August 3, 2000 | Commentary on Retirement Security

At 65, Social Security Should Retire

You probably don't have it pencilled in on your social calendar yet, but on Aug. 14, Social Security turns 65. That's right - the premier New Deal program, the one that has served the nation through war and peace, through recessions and booms - hits retirement age.

And I can think of no better way to observe the occasion than to retire the Depression-era program with full honors and a prominent place in the Hall of Fame.

No, I'm not saying that Social Security should be abolished. But a partial retirement - one that honors the commitments made to current and near-term retirees and allows it to continue as a smaller, leaner program - is clearly needed. Why? Because demographic changes that will leave too few workers supporting too many retirees is about to give my generation (the baby boomers) and my daughters' generation almost nothing in return for our "investments."

Social Security's defenders say the system should be left intact or undergo only minor changes - usually tax hikes or cuts in benefits. That means Rachel, my 14-year-old, can expect to earn less than 1 percent (.78 percent, to be precise) on the $455,645 she'll pay in Social Security taxes over her lifetime, assuming she earns the average wage. You don't have to be fabled investor Warren Buffett to beat those numbers.

If Rachel stays in the workforce until she's 67 (which will be the retirement age then), Social Security will pay her $567,502 over her expected retirement years. A gain of $110,000 sounds good, until you realize she could have nearly $1.5 million in the bank if the government would allow her to invest the $455,645 she'll pay in taxes.

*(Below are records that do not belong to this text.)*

(* ===== verification/PageTableInfo.v ===== *)
(** * The listing of a page table (src/kernel/src/memory.rs)

    [log_page_table_info] goes through the active level-4 table and writes a
    line to the log for each entry in use: where its table lies, and how many
    entries of that are in use.  The tables below the top are the mapper's, so
    that count is a parameter; the text of a line is the logger's part. *)

From Stdlib Require Import Sorting.Sorted.
From S2P Require Import Prelude Constants Platform FrameAlloc Paging Memory AddressSpace.

(** The entries in use of the table at a pointer. *)
Class LowerTables := { l3_entry_count : DM → Z → Z }.

(** What a line says: "L3[{i}]: virt:{ptr} phys:{phys} entry_count:{..} flags:{..}". *)
Record L3Info := mkL3 { l3_index : nat; l3_ptr : Z; l3_phys : Z; l3_count : Z; l3_flags : Z }.

Section Listing.
Context `{Profile} `{X86Addr} `{Boot} `{LowerTables}.

(** The table behind a reference; using one that is none is undefined. *)
Definition l3_table (ptr : Z) : M DM () := λ d,
  match d !! ptr with Some (CSub _) => Val ((), d) | _ => Fault Undefined end.

Definition l3_line (i : nat) (l3 : PageTableEntry) : M DM L3Info :=
  liftr (match pte_frame l3 with Ok frame => Val frame | Err _ => Fault Unwrap end) ≫= λ phys,
  liftr (phys_to_virt phys) ≫= λ ptr,
  l3_table ptr ≫= λ _,
  gets (λ d, l3_entry_count d ptr) ≫= λ count,
  mret (mkL3 i ptr phys count (pte_flags l3)).

(** The loop, from entry [i] on. *)
Fixpoint l3_lines (i : nat) (entries : list PageTableEntry) : M DM (list L3Info) :=
  match entries with
  | [] => mret []
  | l3 :: rest =>
      if is_unused l3 then l3_lines (S i) rest
      else l3_line i l3 ≫= λ line, l3_lines (S i) rest ≫= λ lines, mret (line :: lines)
  end.

Definition level_4_entries (table : Z) : M DM (list PageTableEntry) := λ d,
  match d !! table with Some (CTable t) => Val (t, d) | _ => Fault Undefined end.

(** The lines that are logged, before an empty one. *)
Definition log_page_table_info : M Kernel (list L3Info) :=
  get_active_l4_page_table ≫= λ t,
  on_dm (level_4_entries (opt_table t) ≫= l3_lines 0).
End Listing.

Section Spec.
Context `{Profile} `{X86AddrLaws} `{BootOk pmo} `{LowerTables}.

(** The line of entry [i]. *)
Definition entry_line (d : DM) (i : nat) (e : PageTableEntry) : L3Info :=
  mkL3 i (pmo + pte_addr e) (pte_addr e) (l3_entry_count d (pmo + pte_addr e)) (pte_flags e).

Definition entry_lines (d : DM) (i : nat) (es : list PageTableEntry) : list L3Info :=
  omap (λ '(j, e), if is_unused e then None else Some (entry_line d j e)) (zip (seq i (length es)) es).

Lemma l3_line_run d i e :
  frame_ok (pte_addr e) → pte_frame e = Ok (pte_addr e) → (∃ m, d !! (pmo + pte_addr e) = Some (CSub m)) →
  l3_line i e d = Val (entry_line d i e, d).
Proof.
  intros Hok Hf [m Hm]. unfold l3_line. rewrite Hf. rewrite (M_bind_run _ _ _ (pte_addr e) d) by done.
  rewrite (M_bind_run _ _ _ (pmo + pte_addr e) d) by (by apply liftr_run, frame_ptr).
  rewrite (M_bind_run _ _ _ () d) by (unfold l3_table; by rewrite Hm). done.
Qed.

Lemma l3_lines_run d es i :
  (∀ e, e ∈ es → is_unused e = false →
     frame_ok (pte_addr e) ∧ pte_frame e = Ok (pte_addr e) ∧ ∃ m, d !! (pmo + pte_addr e) = Some (CSub m)) →
  l3_lines i es d = Val (entry_lines d i es, d).
Proof.
  revert i. induction es as [|e es IH]; intros i He; [done|]. cbn [l3_lines].
  assert (l3_lines (S i) es d = Val (entry_lines d (S i) es, d)) as Hrest
    by (apply IH; intros e' He'; apply He; by right).
  destruct (is_unused e) eqn:Hu.
  - rewrite Hrest. unfold entry_lines. cbn [length seq zip zip_with omap list_omap]. by rewrite Hu.
  - destruct (He e ltac:(left) Hu) as (Hok & Hf & Hm).
    rewrite (M_bind_run _ _ _ _ _ (l3_line_run d i e Hok Hf Hm)), (M_bind_run _ _ _ _ _ Hrest).
    unfold entry_lines. cbn [length seq zip zip_with omap list_omap]. by rewrite Hu.
Qed.

Lemma elem_of_entry_lines d i es line :
  line ∈ entry_lines d i es ↔
    ∃ j e, es !! j = Some e ∧ is_unused e = false ∧ line = entry_line d (i + j) e.
Proof.
  unfold entry_lines. rewrite list_elem_of_omap. split.
  - intros ([k e] & (j & Hj)%list_elem_of_lookup & Hl). apply lookup_zip_Some in Hj as [Hk He].
    apply lookup_seq in Hk as [-> _]. destruct (is_unused e) eqn:Hu; [done|]. injection Hl as <-. by exists j, e.
  - intros (j & e & He & Hu & ->). exists ((i + j)%nat, e). rewrite Hu. split; [|done].
    apply (list_elem_of_lookup_2 _ j). apply lookup_zip_Some. split; [|done].
    apply lookup_seq. split; [done|by eapply lookup_lt_Some].
Qed.

(** The lines are in the order of their entries, one for each. *)
Lemma entry_lines_sorted d i es : StronglySorted lt (l3_index <$> entry_lines d i es).
Proof.
  revert i. induction es as [|e es IH]; intros i; [constructor|].
  change (entry_lines d i (e :: es)) with
    (match (if is_unused e then None else Some (entry_line d i e)) with
     | Some y => y :: entry_lines d (S i) es | None => entry_lines d (S i) es end).
  destruct (is_unused e); [done|]. rewrite fmap_cons. constructor; [done|].
  apply Forall_fmap, Forall_forall. intros line (j & e0 & _ & _ & ->)%elem_of_entry_lines. cbn. lia.
Qed.

Lemma listing_run st roots l r :
  kinv pmo st roots l → r ∈ roots →
  let st' := mkKernel (k_phys st) r (kernel_page_table st) in
  ∃ lines, log_page_table_info st' = Val (lines, st') ∧ StronglySorted lt (l3_index <$> lines) ∧
    ∀ line, line ∈ lines ↔ ∃ i e, entry_at pmo (k_dm st) r i = Some e ∧
      is_unused e = false ∧ line = entry_line (k_dm st) i e.
Proof.
  intros Hk Hr. destruct (kinv_table _ _ _ _ _ Hk Hr) as (t & Ht & _ & Hent). cbv zeta.
  exists (entry_lines (k_dm st) 0 t). split_and!; [|apply entry_lines_sorted|].
  - unfold log_page_table_info.
    rewrite (M_bind_run _ _ _ _ _ (get_active_run _ _ _ (switch_kinv _ _ _ r Hk Hr))). cbn [opt_table k_cr3].
    assert ((level_4_entries (pmo + r) ≫= l3_lines 0) (k_dm st) = Val (entry_lines (k_dm st) 0 t, k_dm st)) as Hrun.
    { rewrite (M_bind_run _ _ _ t (k_dm st)) by (unfold level_4_entries; by rewrite Ht). apply l3_lines_run.
      intros e (i & Hi)%list_elem_of_lookup Hu. rewrite <-Hent in Hi.
      destruct (ki_present _ _ _ _ Hk _ _ _ Hr Hi Hu), (ki_subs _ _ _ _ Hk _ _ _ Hr Hi Hu). done. }
    rewrite (on_dm_run _ (mkKernel (k_phys st) r (kernel_page_table st)) _ _ Hrun). by destruct st as [[al d] c kp].
  - intros line. rewrite elem_of_entry_lines. by setoid_rewrite Hent.
Qed.

(** Listing the active space succeeds and changes nothing. *)
Lemma page_table_log_run st roots l :
  kinv pmo st roots l → ∃ lines, log_page_table_info st = Val (lines, st).
Proof.
  intros Hk. destruct (listing_run _ _ _ _ Hk (ki_active _ _ _ _ Hk)) as (lines & Hrun & _).
  exists lines. by destruct st.
Qed.

(** The listing of the active space [k_cr3 st] reports every entry in use, once
    and in order, with the place of its table, and changes nothing.  Every
    mapped page lies below an entry that is listed, and listings of different
    spaces show the same tables in the kernel's slots. *)
Theorem log_page_table_info_spec st roots l :
  kinv pmo st roots l →
  ∃ lines, log_page_table_info st = Val (lines, st) ∧
    StronglySorted lt (l3_index <$> lines) ∧
    (∀ line, line ∈ lines ↔ ∃ i e, entry_at pmo (k_dm st) (k_cr3 st) i = Some e ∧
       is_unused e = false ∧ line = entry_line (k_dm st) i e) ∧
    (∀ p x, space pmo st (k_cr3 st) p = Some x → ∃ line, line ∈ lines ∧ l3_index line = l4_slot p) ∧
    (∀ r, r ∈ roots → ∃ lines', log_page_table_info (mkKernel (k_phys st) r (kernel_page_table st)) =
         Val (lines', mkKernel (k_phys st) r (kernel_page_table st)) ∧
       ∀ line, line ∈ lines → kernel_slot (l3_index line) →
         ∃ line', line' ∈ lines' ∧ l3_index line' = l3_index line ∧ l3_phys line' = l3_phys line).
Proof.
  intros Hk. pose proof (λ r, listing_run st roots l r Hk) as Hlist.
  destruct (Hlist _ (ki_active _ _ _ _ Hk)) as (lines & Hrun & Hsorted & Hin).
  exists lines. split_and!; [by destruct st|done|done| |].
  - intros p x Hsp. destruct (mapped_slot _ _ _ _ _ _ Hk (ki_active _ _ _ _ Hk) Hsp) as (_ & e & _ & _ & _ & He & Hu & _).
    exists (entry_line (k_dm st) (l4_slot p) e). split; [|done]. apply Hin. by exists (l4_slot p), e.
  - intros r Hr. destruct (Hlist r Hr) as (lines' & Hrun' & _ & Hin'). exists lines'. split; [done|].
    intros line (i & e & He & Hu & ->)%Hin Hs. cbn [l3_index entry_line l3_phys] in *.
    destruct (kinv_table _ _ _ _ _ Hk Hr) as (t & _ & Hlen & Hent).
    destruct (lookup_lt_is_Some_2 t i) as [e' He'].
    { rewrite Hlen. unfold kernel_slot in Hs. cbn in Hs. lia. }
    rewrite <-Hent in He'. destruct (ki_shared _ _ _ _ Hk _ r _ _ _ (ki_active _ _ _ _ Hk) Hr Hs He He') as [Hu' Ha].
    exists (entry_line (k_dm st) i e'). split; [|by rewrite (Ha Hu)]. apply Hin'. exists i, e'. by rewrite <-Hu'.
Qed.
End Spec.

It's not just young people who are getting shafted. As a 53-year-old resident of the District of Columbia, I'll get a rate of return of 1.11 percent on my payroll taxes. I, too, could have made more than $1 million if I had been permitted to invest these taxes. A simple savings account from my neighborhood bank could earn me 3 percent to 4 percent.

There's no question that Social Security has helped reduce poverty among the elderly, while reassuring families with only one breadwinner that there will still be an income to support them if that earner dies unexpectedly. It's an important safety net.

But that's where the good news stops. Unfortunately, President Roosevelt and the congressional leaders who launched the program couldn't have foreseen that their "pay as you go" system, with today's workers funding yesterday's retirees, would be tripped up by the larger-than-usual post-World War II generation. Simple math shows there won't be enough workers to support 77 million boomers through retirement and leave something for Generation X.

Which is why the payroll tax burden, which has grown steadily over the years, threatens to get worse. When Social Security started in 1935, the government took 2 percent of the first $3,000 of earnings to pay for the program. Today, the government takes 12.4 percent of the first $76,200 in earnings - an amount that will have to increase even more if the government hopes to pay benefits to my daughters when they retire.

But don't take my word for it. According to the most recent Social Security trustees' report, the program faces financial disaster, with Social Security's cumulative deficit amounting to $21.6 trillion between 2015 (when the program first dips into the red) and 2075. To keep paying benefits, payroll taxes would have to be hiked to 18.6 percent, benefits slashed by 32 percent, or some combination of the two.

No wonder reform plans that would allow American workers to put even a small portion of their payroll taxes into personal investment accounts have gained bipartisan support in Congress. And with more than a dozen and a half countries (including Great Britain, Mexico and Sweden) having at least partially privatized their Social Security systems, such accounts are hardly untested. They would let a Social Security system that is showing its age concentrate on providing a true safety net for everyone, while letting all Americans - Rachel included - look forward to a far better return on their retirement dollars.

Liberals once spoke of the national debt as a cost they didn't want to pass on to future generations. Fine, but a $21.6 trillion Social Security shortfall is a debt I don't want to pass on to my children. The next administration, whether Republican or Democrat, should find a way to ease Social Security, carefully but firmly, into a well-deserved partial retirement.

Stuart Butler is vice president of The Heritage Foundation (www.heritage.org), a Washington-based public policy research institute.